* **ACTION ITEM**
For the records below, tally every line that has the word "eexists" and reply with the number alone.

* **Source records**
BEGIN

(** [strip] removes a run of whitespace at each end and nothing else. *)
Lemma strip_split s :
  exists l r,
    s = l ++ strip s ++ r
    /\ forallb isspace l = true /\ forallb isspace r = true.
Proof.
  destruct (lstrip_split s) as (l & Hs & Hl).
  destruct (lstrip_split (rev (lstrip s))) as (r & Hr & Hrs).
  exists l, (rev r). unfold strip. repeat split.
  - rewrite Hs at 1. f_equal.
    rewrite <- (rev_involutive (lstrip s)) at 1. rewrite Hr at 1.
    now rewrite rev_app_distr.
  - exact Hl.
  - now rewrite forallb_rev.
Qed.

Lemma strip_trimmed s : trimmed (strip s).
Proof.
  destruct (lstrip_split (rev (lstrip s))) as (r & Hr & Hrs).
  assert (Ht : lstrip s = strip s ++ rev r).
  { rewrite <- (rev_involutive (lstrip s)). rewrite Hr at 1.
    now rewrite rev_app_distr. }
  split.
  - intros c rest Hc. rewrite Hc in Ht. simpl in Ht.
    now apply lstrip_head in Ht.
  - intros front c Hc. unfold strip in Hc.
    apply (f_equal (@rev _)) in Hc.
    rewrite rev_involutive, rev_app_distr in Hc. simpl in Hc.
    now apply lstrip_head in Hc.
Qed.

Lemma strip_fixed s : trimmed s -> strip s = s.
Proof.
  intros [Hhead Hlast]. unfold strip. rewrite (lstrip_fixed s Hhead).
  rewrite lstrip_fixed; [apply rev_involutive|].
  intros c rest Hc. apply (Hlast (rev rest) c).
  rewrite <- (rev_involutive s), Hc. reflexivity.
Qed.

Lemma strip_idempotent s : strip (strip s) = strip s.
Proof. apply strip_fixed, strip_trimmed. Qed.

Lemma institutions_result rows :
  exists result,
    (forall w, institutions rows w = (result, w))
    /\ institutions_outcome rows result.
Proof.
  induction rows as [|[[name count] volume] rows IH].
  - exists (inr []). split; [reflexivity|]. split.
    + intros _. exists []. repeat split; constructor.
    + intros H. inversion H.
  - destruct IH as (result & Hrun & Hnonnull & Hnull).
    destruct volume as [v|].
    + destruct result as [err|tail].
      * exists (inl err). split.
        { intros w. simpl. unfold bind, py_float, ret. now rewrite Hrun. }
        split.
        { intros Hall. inversion Hall as [|? ? _ Hrest]; subst.
          destruct (Hnonnull Hrest) as (insts & H & _). discriminate. }
        { intros Hex. inversion Hex as [? ? H|? ? H]; subst;
            [discriminate | exact (Hnull H)]. }
      * exists (inr ({| inst_name := strip name; inst_count := count;
                        inst_volume := v |} :: tail)).
        split.
        { intros w. simpl. unfold bind, py_float, ret. now rewrite Hrun. }
        split.
        { intros Hall. inversion Hall as [|? ? _ Hrest]; subst.
          destruct (Hnonnull Hrest) as (insts & [= <-] & Hm & Ht).
          eexists. split; [reflexivity|]. split.
          - constructor; [|exact Hm]. now repeat split.
          - constructor; [apply strip_trimmed | exact Ht]. }
        { intros Hex. inversion Hex as [? ? H|? ? H]; subst;
            [discriminate|]. specialize (Hnull H). discriminate. }
    + exists (inl TypeError). split; [reflexivity|]. split.
      * intros Hall. inversion Hall as [|? ? H _]; subst. now elim H.
      * reflexivity.
Qed.

(** X4. Both top-10 queries turn every returned row into an entry with the
    name stripped of surrounding whitespace, the count and the volume, in the
    order of the rows, when every volume is non-null; a null volume makes
    them raise [TypeError]; an error of the data source is passed on. The
    world is not touched. *)
Theorem top_queries_outcome conn s e w :
  (forall rows,
     exec_top_by_frequency conn s e = inr rows ->
     exists result,
       query_top_by_frequency conn s e w = (result, w)
       /\ institutions_outcome rows result)
  /\ (forall rows,
        exec_top_by_volume conn s e = inr rows ->
        exists result,
          query_top_by_volume conn s e w = (result, w)
          /\ institutions_outcome rows result)
  /\ (forall err,
        exec_top_by_frequency conn s e = inl err ->
        query_top_by_frequency conn s e w = (inl err, w))
  /\ (forall err,
        exec_top_by_volume conn s e = inl err ->
        query_top_by_volume conn s e w = (inl err, w)).
Proof.
  unfold query_top_by_frequency, query_top_by_volume, bind, lift.
  repeat split.
  - intros rows ->. destruct (institutions_result rows) as (r & Hrun & Hout).
    exists r. now rewrite Hrun.
  - intros rows ->. destruct (institutions_result rows) as (r & Hrun & Hout).
    exists r. now rewrite Hrun.
  - now intros err ->.
  - now intros err ->.
Qed.

Lemma non_null_nil_iff {A} (l : list (option A)) :
  non_null l = [] <-> Forall (fun o => o = None) l.
Proof.
  induction l as [|[a|] l IH]; simpl.
  - split; [constructor | reflexivity].
  - split; [discriminate | intros H; inversion H; discriminate].
  - rewrite IH. split; [now constructor | intros H; now inversion H].
Qed.

Lemma non_null_length {A} (l : list (option A)) :
  (List.length (non_null l) <= List.length l)%nat.
Proof. induction l as [|[a|] l IH]; simpl; lia. Qed.

Lemma nodup_length {A} (dec : forall x y : A, {x = y} + {x <> y}) l :
  (List.length (nodup dec l) <= List.length l)%nat.
Proof.
  apply NoDup_incl_length; [apply NoDup_nodup|].
  intros x Hx. now apply nodup_In in Hx.
Qed.

(** X5. When the data source computes the summary statement over the
    matching rows: with at least one non-null amount the summary is returned,
    its transaction count is the number of matching rows and its user count
    lies between 0 and the transaction count; with only null amounts (or no
    rows) the call raises [TypeError]. *)
Theorem query_summary_stats_on_rows conn s e w matching :
  exec_summary conn s e = inr (sql_summary matching) ->
  (Exists (fun t => TRANSACTION_AMOUNT t <> None) matching ->
   exists stats,
     query_summary_stats conn s e w = (inr stats, w)
     /\ 0 <= uniqueUsers stats <= totalTransactions stats
     /\ totalTransactions stats = Z.of_nat (List.length matching))
  /\ (Forall (fun t => TRANSACTION_AMOUNT t = None) matching ->
      query_summary_stats conn s e w = (inl TypeError, w)).
Proof.
  intros Hrow. unfold query_summary_stats, bind, lift. rewrite Hrow.
  unfold sql_summary.
  destruct (non_null (List.map TRANSACTION_AMOUNT matching)) as [|a amounts] eqn:E.
  - split.
    + intros Hex. apply non_null_nil_iff in E. exfalso.
      apply Exists_exists in Hex. destruct Hex as (t & Hin & Ht).
      rewrite Forall_forall in E. apply Ht, E. now apply in_map.
    + reflexivity.
  - split.
    + intros _. eexists. split; [reflexivity|].
      cbn [uniqueUsers totalTransactions]. split; [|reflexivity].
      pose proof (nodup_length (list_eq_dec N.eq_dec)
                    (non_null (List.map PRN matching))) as H1.
      pose proof (non_null_length (List.map PRN matching)) as H2.
      rewrite length_map in H2.
      split; [lia | apply Nat2Z.inj_le; etransitivity; [exact H1 | exact H2]].
    + intros Hall. exfalso.
      assert (Hnil : non_null (List.map TRANSACTION_AMOUNT matching) = []).
      { apply non_null_nil_iff. rewrite Forall_forall in *.
        intros o Ho. apply in_map_iff in Ho. destruct Ho as (t & <- & Ht).
        now apply Hall. }
      congruence.
Qed.

Lemma query_summary_stats_on_sample_rows :
  (Exists (fun t => TRANSACTION_AMOUNT t <> None) sample_transactions ->
   exists stats,
     query_summary_stats sample_conn (lit "2025-08-01") (lit "2025-08-31") world0
     = (inr stats, world0)
     /\ 0 <= uniqueUsers stats <= totalTransactions stats
     /\ totalTransactions stats = Z.of_nat (List.length sample_transactions))
  /\ (Forall (fun t => TRANSACTION_AMOUNT t = None) sample_transactions ->
      query_summary_stats sample_conn (lit "2025-08-01") (lit "2025-08-31") world0
      = (inl TypeError, world0)).
Proof.
  apply (query_summary_stats_on_rows sample_conn (lit "2025-08-01")
           (lit "2025-08-31") world0 sample_transactions).
  reflexivity.
Defined.

Lemma sql_bucket_known amount : In (sql_bucket amount) bucket_order.
Proof.
  unfold sql_bucket, bucket_order. destruct amount as [a|]; [|simpl; tauto].
  repeat match goal with
         | |- context [if ?c then _ else _] => destruct c
         end; simpl; tauto.
Qed.

Lemma sql_bucket_rows_labels matching :
  List.map fst (sql_bucket_rows matching)
  = filter (fun label => 0 <? bucket_size matching label) bucket_order.
Proof. unfold sql_bucket_rows. rewrite map_map. simpl. apply map_id. Qed.

(** Two lists with the same elements and the same keys in the same order
    are equal, when no key repeats. *)
Lemma same_keys_same_list {A K} (f : A -> K) (l1 l2 : list A) :
  Permutation l1 l2 -> NoDup (List.map f l2) ->
  List.map f l1 = List.map f l2 -> l1 = l2.
Proof.
  revert l2. induction l1 as [|a l1 IH]; intros [|b l2] Hperm Hnd Hmap;
    try discriminate; [reflexivity|].
  simpl in Hmap. injection Hmap as Hab Hmap.
  assert (a = b) as ->.
  { assert (Hin : In a (b :: l2)) by (apply (Permutation_in _ Hperm); now left).
    destruct Hin as [Hin|Hin]; [now symmetry|].
    simpl in Hnd. inversion Hnd as [|? ? Hnotin _]; subst.
    exfalso. apply Hnotin. rewrite <- Hab. now apply in_map. }
  f_equal. apply IH; [now apply Permutation_cons_inv in Hperm | | exact Hmap].
  simpl in Hnd. now inversion Hnd.
Qed.

Lemma count_indicator (labels : list str) (x : str) :
  NoDup labels -> In x labels ->
  fold_right Z.add 0
    (List.map (fun l => if str_eqb x l then 1 else 0) labels) = 1.
Proof.
  induction labels as [|l labels IH]; intros Hnd Hin; [inversion Hin|].
  inversion Hnd as [|? ? Hnotin Hnd']; subst. simpl.
  destruct (str_eqb x l) eqn:E.
  - apply str_eqb_eq in E. subst l.
    assert (H0 : fold_right Z.add 0
                   (List.map (fun l => if str_eqb x l then 1 else 0) labels) = 0).
    { clear IH Hnd Hnd' Hin. induction labels as [|y labels IH]; [reflexivity|].
      simpl. destruct (str_eqb x y) eqn:E.
      - apply str_eqb_eq in E. subst y. exfalso. apply Hnotin. now left.
      - apply IH. intros H. apply Hnotin. now right. }
    lia.
  - apply str_eqb_neq in E. destruct Hin as [Hin|Hin]; [congruence|].
    rewrite (IH Hnd' Hin). lia.
Qed.

(** Every row is counted in exactly one group. *)
Lemma bucket_sizes_total matching :
  fold_right Z.add 0 (List.map (bucket_size matching) bucket_order)
  = Z.of_nat (List.length matching).
Proof.
  induction matching as [|t matching IH]; [reflexivity|].
  assert (Hstep : forall labels,
             fold_right Z.add 0 (List.map (bucket_size (t :: matching)) labels)
             = fold_right Z.add 0
                 (List.map (fun l => if str_eqb (sql_bucket (TRANSACTION_AMOUNT t)) l
                                     then 1 else 0) labels)
               + fold_right Z.add 0 (List.map (bucket_size matching) labels)).
  { induction labels as [|l labels IHl]; [reflexivity|].
    simpl fold_right. rewrite IHl. unfold bucket_size at 1. simpl filter.
    destruct (str_eqb (sql_bucket (TRANSACTION_AMOUNT t)) l);
      unfold bucket_size; simpl List.length; lia. }
  rewrite Hstep, IH, count_indicator;
    [simpl List.length; lia | apply bucket_order_nodup | apply sql_bucket_known].
Qed.

Lemma fold_add_filter_positive (g : str -> Z) (labels : list str) :
  (forall l, 0 <= g l) ->
  fold_right Z.add 0 (List.map g (filter (fun l => 0 <? g l) labels))
  = fold_right Z.add 0 (List.map g labels).
Proof.
  intros Hg. induction labels as [|l labels IH]; [reflexivity|]. simpl.
  destruct (0 <? g l) eqn:E; simpl; rewrite IH; [reflexivity|].
  apply Z.ltb_ge in E. specialize (Hg l). lia.
Qed.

END

* **ANSWER TO THIS PROBLEM**
2